Student Nutrition Programs

Student nutrition programs provide healthy meals and snacks to children and youth. Every day, 160,000 Toronto students participate in these breakfast, snack and lunch programs”

In 1991, to address the hunger of students at inner city schools, the Coalition for Student Nutrition was formed by Toronto City Councilor Jack Layton, his executive assistant Dan Leckie, Metro Councillor Dale Martin, his executive assistant Debbie Field, School Trustees Olivia Chow and Pam McConnell, and community groups like FoodShare.

Fiona Knight, a FoodShare community outreach worker, advocated for nutrition programs for all students cost shared by the community, government and parents rather than a program targeted to students from low-income families. These recommendations were adopted by the Coalition for Student Nutrition, which helped to create the model for school food programs across Canada. The Toronto Food Policy Council and FoodShare have worked with the Student Nutrition Coalition to expand school food programs in the City from 53 to 350. They also helped to persuade the provincial government to fund student nutrition programs.

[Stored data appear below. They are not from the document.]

(* ===== verification/Affinity.v ===== *)
(** * Affinity: which CPUs a task may run on, and moving it there (core.c)

    The test for an allowed CPU, moving a queued task between run queues, the
    migration stopper, changing the affinity mask, choosing a CPU for a task and
    falling back when its own CPUs are gone, and the affinity system calls.
    WARN_ON diagnostics, tracing and statistics have no effect on the state. *)

From S2P Require Import Prelude Task KernelApi Prio Rq RqClock Uclamp State Sched Setprio.

(** What the code asks of other parts of the kernel.  [cpumask_any m] and
    [cpumask_any_and_distribute m1 m2] pick a CPU of a mask or of two masks and
    return [nr_cpu_ids] or more when there is none. *)
Class MigrateEnv := {
  nr_cpu_ids : Z;
  is_per_cpu_kthread : task_struct -> bool;
  cpu_to_node : Z -> Z;
  cpumask_of_node : Z -> gset Z;
  CONFIG_CPUSETS : bool;
  cpuset_cpus_allowed_fallback : ptr -> kstate -> kstate;
  cpuset_cpus_allowed : kstate -> ptr -> gset Z;
  op_set_cpus_allowed : sched_class -> ptr -> gset Z -> kstate -> kstate;
  __set_task_cpu : ptr -> Z -> kstate -> kstate;
  cpumask_any : gset Z -> Z;
  cpumask_any_and_distribute : gset Z -> gset Z -> Z;
  stop_one_cpu : Z -> M Z -> M Z;
  stop_two_cpus : Z -> Z -> M Z -> M Z;
  flush_smp_call_function_from_idle : kstate -> kstate;
  double_raw_lock : ptr -> ptr -> M unit;
  double_rq_lock : Z -> Z -> M unit;
  double_rq_unlock : Z -> Z -> M unit;
  ns_capable_sys_nice : ptr -> bool;
  alloc_cpumask_ok : bool;
  cpumask_size : Z;
  BITS_PER_BYTE : Z
}.

Section Affinity.
Context {P : PrioApi} {Y : PolicyApi} {U : UclampApi} {A : AttrFlagApi} {F : FlagApi} {C : ClockConfig}
  {K : SchedClassOps} {V : SetprioEnv} {E : MigrateEnv}.

(** CPUs of a mask in the order of [for_each_cpu]. *)
Definition for_each_cpu (mask : gset Z) : list Z := filter (fun c => c ∈ mask) (seqZ 0 nr_cpu_ids).

Definition is_cpu_allowed (s : kstate) (p : task_struct) (cpu : Z) : bool :=
  if negb (bool_decide (cpu ∈ cpus_mask p)) then false
  else if is_per_cpu_kthread p then bool_decide (cpu ∈ k_online s)
  else bool_decide (cpu ∈ k_active s).

(** ** Moving a task *)

Definition set_task_cpu (p : ptr) (new_cpu : Z) : M unit :=
  t ← task_of p;
  when (negb (task_cpu t =? new_cpu))
    (modify (op_migrate_task_rq (t_sched_class t) p new_cpu);;
     set_task p (fun t => t <| t_se := (t_se t) <| se_nr_migrations := u64 (se_nr_migrations (t_se t) + 1) |> |>);;
     modify (op_rseq_migrate p));;
  modify (__set_task_cpu p new_cpu).

(** The run queue whose lock is held on return. *)
Definition move_queued_task (cpu : Z) (p : ptr) (new_cpu : Z) : M Z :=
  set_task p (fun t => t <| on_rq := TASK_ON_RQ_MIGRATING |>);;
  dequeue_task cpu p DEQUEUE_NOCLOCK;;
  set_task_cpu p new_cpu;;
  unlock_rq cpu;;
  lock_rq new_cpu;;
  t ← task_of p;
  if negb (task_cpu t =? new_cpu) then bug
  else
    enqueue_task new_cpu p 0;;
    set_task p (fun t => t <| on_rq := TASK_ON_RQ_QUEUED |>);;
    check_preempt_curr new_cpu p 0;;
    mret new_cpu.

Definition __migrate_task (cpu : Z) (p : ptr) (dest_cpu : Z) : M Z :=
  s ← get;
  t ← task_of p;
  if negb (is_cpu_allowed s t dest_cpu) then mret cpu
  else update_clock cpu;; move_queued_task cpu p dest_cpu.

(** Runs on the CPU the task has to leave. *)
Definition migration_cpu_stop (p : ptr) (dest_cpu : Z) : M Z :=
  rq ← smp_processor_id;
  local_irq_disable;;
  modify flush_smp_call_function_from_idle;;
  lock_pi p;;
  lock_rq rq;;
  t ← task_of p;
  rq ← (if task_cpu t =? rq then
          if task_on_rq_queued t then __migrate_task rq p dest_cpu
          else set_task p (fun t => t <| wake_cpu := dest_cpu |>);; mret rq
        else mret rq);
  unlock_rq rq;;
  unlock_pi p;;
  local_irq_enable;;
  mret 0.

(** ** Changing the mask *)

Definition set_cpus_allowed_common (t : task_struct) (new_mask : gset Z) : task_struct :=
  t <| cpus_mask := new_mask |> <| nr_cpus_allowed := Z.of_nat (size new_mask) |>.

Definition do_set_cpus_allowed (p : ptr) (new_mask : gset Z) : M unit :=
  t ← task_of p;
  let cpu := task_cpu t in
  let queued := task_on_rq_queued t in
  running ← task_current cpu p;
  when queued (dequeue_task cpu p (Z.lor DEQUEUE_SAVE DEQUEUE_NOCLOCK));;
  when running (put_prev_task cpu p);;
  t ← task_of p;
  modify (op_set_cpus_allowed (t_sched_class t) p new_mask);;
  when queued (enqueue_task cpu p (Z.lor ENQUEUE_RESTORE ENQUEUE_NOCLOCK));;
  when running (set_next_task cpu p).

(** The part of [__set_cpus_allowed_ptr] after the mask has changed, with both
    locks held. *)
Definition leave_cpu (cpu : Z) (p : ptr) (new_mask : gset Z) (dest_cpu : Z) : M Z :=
  t ← task_of p;
  if bool_decide (task_cpu t ∈ new_mask) then task_rq_unlock cpu p;; mret 0
  else if nz (on_cpu t) || (t_state t =? TASK_WAKING) then
    task_rq_unlock cpu p;;
    stop_one_cpu cpu (migration_cpu_stop p dest_cpu);;
    mret 0
  else if task_on_rq_queued t then
    rq ← move_queued_task cpu p dest_cpu;
    task_rq_unlock rq p;; mret 0
  else task_rq_unlock cpu p;; mret 0.

Definition __set_cpus_allowed_ptr (p : ptr) (new_mask : gset Z) (check : bool) : M Z :=
  cpu ← task_rq_lock p;
  update_clock cpu;;
  s ← get;
  t ← task_of p;
  let cpu_valid_mask := if has (t_flags t) PF_KTHREAD then k_online s else k_active s in
  if check && has (t_flags t) PF_NO_SETAFFINITY then task_rq_unlock cpu p;; mret (- EINVAL)
  else if bool_decide (cpus_mask t = new_mask) then task_rq_unlock cpu p;; mret 0
  else
    let dest_cpu := cpumask_any_and_distribute cpu_valid_mask new_mask in
    if nr_cpu_ids <=? dest_cpu then task_rq_unlock cpu p;; mret (- EINVAL)
    else
      do_set_cpus_allowed p new_mask;;
      leave_cpu cpu p new_mask dest_cpu.

Definition set_cpus_allowed_ptr (p : ptr) (new_mask : gset Z) : M Z :=
  __set_cpus_allowed_ptr p new_mask false.

(** ** Choosing a CPU *)

Inductive fallback_state := fb_cpuset | fb_possible | fb_fail.

Definition first_allowed (s : kstate) (t : task_struct) : option Z :=
  list_find (fun c => is_cpu_allowed s t c = true) (for_each_cpu (cpus_mask t)) ≫= (fun x => Some x.2).

(** The endless loop: a round looks for an allowed CPU, then widens the mask.
    [fuel] bounds the rounds; the last state is a BUG. *)
Fixpoint fallback_loop (fuel : nat) (state : fallback_state) (p : ptr) : M Z :=
  match fuel with
  | O => hang
  | S fuel =>
      s ← get;
      t ← task_of p;
      match first_allowed s t with
      | Some cpu => mret cpu
      | None =>
          match state with
          | fb_cpuset =>
              if CONFIG_CPUSETS then
                modify (cpuset_cpus_allowed_fallback p);; fallback_loop fuel fb_possible p
              else do_set_cpus_allowed p (k_possible s);; fallback_loop fuel fb_fail p
          | fb_possible => do_set_cpus_allowed p (k_possible s);; fallback_loop fuel fb_fail p
          | fb_fail => bug
          end
      end
  end.

Definition select_fallback_rq (fuel : nat) (cpu : Z) (p : ptr) : M Z :=
  s ← get;
  t ← task_of p;
  let nid := cpu_to_node cpu in
  let local := if nid =? -1 then None
    else list_find (fun c => c ∈ k_active s /\ c ∈ cpus_mask t) (for_each_cpu (cpumask_of_node nid))
         ≫= (fun x => Some x.2) in
  match local with
  | Some cpu => mret cpu
  | None => fallback_loop fuel fb_cpuset p
  end.

Definition select_task_rq (fuel : nat) (p : ptr) (cpu sd_flags wake_flags : Z) : M Z :=
  s ← get;
  t ← task_of p;
  let cpu := if 1 <? nr_cpus_allowed t then op_select_task_rq (t_sched_class t) p cpu sd_flags wake_flags s
             else cpumask_any (cpus_mask t) in
  if negb (is_cpu_allowed s t cpu) then select_fallback_rq fuel (task_cpu t) p else mret cpu.

(** [kick_process]. *)
Definition kick_process (p : ptr) : M unit :=
  preempt_disable;;
  t ← task_of p;
  let cpu := task_cpu t in
  this ← smp_processor_id;
  on ← task_curr p;
  when (negb (cpu =? this) && on) (smp_send_reschedule cpu);;
  preempt_enable_no_resched.

Definition sched_set_stop_task (fuel : nat) (cpu : Z) (stop_task : option ptr) : M unit :=
  r ← rq_of cpu;
  let old_stop := stop r in
  match stop_task with
  | Some p =>
      sched_setscheduler_nocheck fuel p SCHED_FIFO (MAX_RT_PRIO - 1);;
      set_task p (fun t => t <| t_sched_class := stop_sched_class |>)
  | None => mret tt
  end;;
  set_rq cpu (fun r => r <| stop := stop_task |>);;
  match old_stop with
  | Some p => set_task p (fun t => t <| t_sched_class := rt_sched_class |>)
  | None => mret tt
  end.

(** ** Swapping two tasks (NUMA balancing) *)

Definition __migrate_swap_task (p : ptr) (cpu : Z) : M unit :=
  t ← task_of p;
  if task_on_rq_queued t then
    deactivate_task (task_cpu t) p 0;;
    set_task_cpu p cpu;;
    activate_task cpu p 0;;
    check_preempt_curr cpu p 0
  else set_task p (fun t => t <| wake_cpu := cpu |>).

Definition migrate_swap_stop (src_task dst_task : ptr) (src_cpu dst_cpu : Z) : M Z :=
  s ← get;
  if negb (bool_decide (src_cpu ∈ k_active s)) || negb (bool_decide (dst_cpu ∈ k_active s)) then mret (- EAGAIN)
  else
    double_raw_lock src_task dst_task;;
    double_rq_lock src_cpu dst_cpu;;
    st ← task_of src_task;
    dt ← task_of dst_task;
    let ok := (task_cpu dt =? dst_cpu) && (task_cpu st =? src_cpu)
              && bool_decide (dst_cpu ∈ cpus_mask st) && bool_decide (src_cpu ∈ cpus_mask dt) in
    when ok (__migrate_swap_task src_task dst_cpu;; __migrate_swap_task dst_task src_cpu);;
    double_rq_unlock src_cpu dst_cpu;;
    unlock_pi dst_task;; unlock_pi src_task;;
    mret (if ok then 0 else - EAGAIN).

Definition migrate_swap (cur p : ptr) (target_cpu curr_cpu : Z) : M Z :=
  s ← get;
  ct ← task_of cur;
  pt ← task_of p;
  if (curr_cpu =? target_cpu)
     || negb (bool_decide (curr_cpu ∈ k_active s)) || negb (bool_decide (target_cpu ∈ k_active s))
     || negb (bool_decide (target_cpu ∈ cpus_mask ct)) || negb (bool_decide (curr_cpu ∈ cpus_mask pt))
  then mret (- EINVAL)
  else stop_two_cpus target_cpu curr_cpu (migrate_swap_stop cur p curr_cpu target_cpu).

(** ** System calls *)

(** [fuel] bounds the repetitions after a concurrent cpuset change. *)
Fixpoint setaffinity_loop (fuel : nat) (p : ptr) (new_mask : gset Z) : M Z :=
  match fuel with
  | O => hang
  | S fuel =>
      retval ← __set_cpus_allowed_ptr p new_mask true;
      if nz retval then mret retval
      else
        s ← get;
        let cpus_allowed := cpuset_cpus_allowed s p in
        if negb (bool_decide (new_mask ⊆ cpus_allowed)) then setaffinity_loop fuel p cpus_allowed
        else mret 0
  end.

(** The part of [sched_setaffinity] that holds a reference to the task. *)
Definition setaffinity_held (fuel : nat) (p : ptr) (in_mask : gset Z) : M Z :=
  t ← task_of p;
  if has (t_flags t) PF_NO_SETAFFINITY then mret (- EINVAL)
  else if negb alloc_cpumask_ok then mret (- ENOMEM)
  else if negb (check_same_owner p) && negb (ns_capable_sys_nice p) then mret (- EPERM)
  else if nz (security_task_setscheduler p) then mret (security_task_setscheduler p)
  else
    s ← get;
    let new_mask := in_mask ∩ cpuset_cpus_allowed s p in
    if task_has_dl_policy t && dl_bandwidth_enabled && negb (bool_decide (rd_span (task_cpu t) ⊆ new_mask))
    then mret (- EBUSY)
    else setaffinity_loop fuel p new_mask.

Definition sched_setaffinity (fuel : nat) (pid : Z) (in_mask : gset Z) : M Z :=
  o ← find_process_by_pid pid;
  match o with
  | None => mret (- ESRCH)
  | Some p =>
      set_task p (fun t => t <| usage := usage t + 1 |>);;
      retval ← setaffinity_held fuel p in_mask;
      set_task p (fun t => t <| usage := usage t - 1 |>);;
      mret retval
  end.

(** The user's mask: [copy n] is what copying [n] bytes gives, if it works; a
    longer mask is cut. *)
Definition get_user_cpu_mask (copy : Z -> option (gset Z)) (len : Z) : option (gset Z) :=
  copy (if len <? cpumask_size then len else if cpumask_size <? len then cpumask_size else len).

Definition sys_sched_setaffinity (fuel : nat) (pid len : Z) (copy : Z -> option (gset Z)) : M Z :=
  if negb alloc_cpumask_ok then mret (- ENOMEM)
  else match get_user_cpu_mask copy len with
  | None => mret (- EFAULT)
  | Some new_mask => sched_setaffinity fuel pid new_mask
  end.

(** The result and the mask. *)
Definition sched_getaffinity (pid : Z) : M (Z * gset Z) :=
  o ← find_process_by_pid pid;
  match o with
  | None => mret (- ESRCH, ∅)
  | Some p =>
      let retval := security_task_getscheduler p in
      if nz retval then mret (retval, ∅)
      else
        lock_pi p;;
        s ← get;
        t ← task_of p;
        let mask := cpus_mask t ∩ k_active s in
        unlock_pi p;;
        mret (0, mask)
  end.

(** The result, and the mask with the number of its bytes written. *)
Definition sys_sched_getaffinity (pid len : Z) (copy_ok : bool) : M (Z * option (gset Z * Z)) :=
  if u32 (len * BITS_PER_BYTE) <? nr_cpu_ids then mret (- EINVAL, None)
  else if nz (Z.land len (8 - 1)) then mret (- EINVAL, None)
  else if negb alloc_cpumask_ok then mret (- ENOMEM, None)
  else
    '(ret, mask) ← sched_getaffinity pid;
    if negb (ret =? 0) then mret (ret, None)
    else
      let retlen := Z.min len cpumask_size in
      mret (if copy_ok then (retlen, Some (mask, retlen)) else (- EFAULT, None)).

(** ** Yielding *)

Definition do_sched_yield (fuel : nat) : M unit :=
  cpu ← smp_processor_id;
  local_irq_disable;;
  lock_rq cpu;;
  p ← current;
  t ← task_of p;
  modify (op_yield_task (t_sched_class t) cpu);;
  preempt_disable;;
  unlock_rq cpu;;
  preempt_enable_no_resched;;
  schedule fuel.

Definition sys_sched_yield (fuel : nat) : M Z := do_sched_yield fuel;; mret 0.
End Affinity.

In 2012 the Medical Officer of Health issued a report entitled, Nourishing Young Minds – A Review of the Student Nutrition Program in Toronto. In September of 2012 the Toronto Board of Health endorsed the net increase of funding to municipal student nutrition programs for 2013 and endorsed in principle the proposed five year plan for stabilization of existing Student Nutrition Programs in Toronto, with an incremental increase in municipal investment over the next five years to provide up to 20% of estimated program costs. In October of 2012 a staff report outlining priorities and a proposed expansion of student nutrition programs in high needs schools from 2013 to 2017 was presented to the Board of Health and endorsed. This increase in program funding has allowed for the expansion of student nutrition program across the city.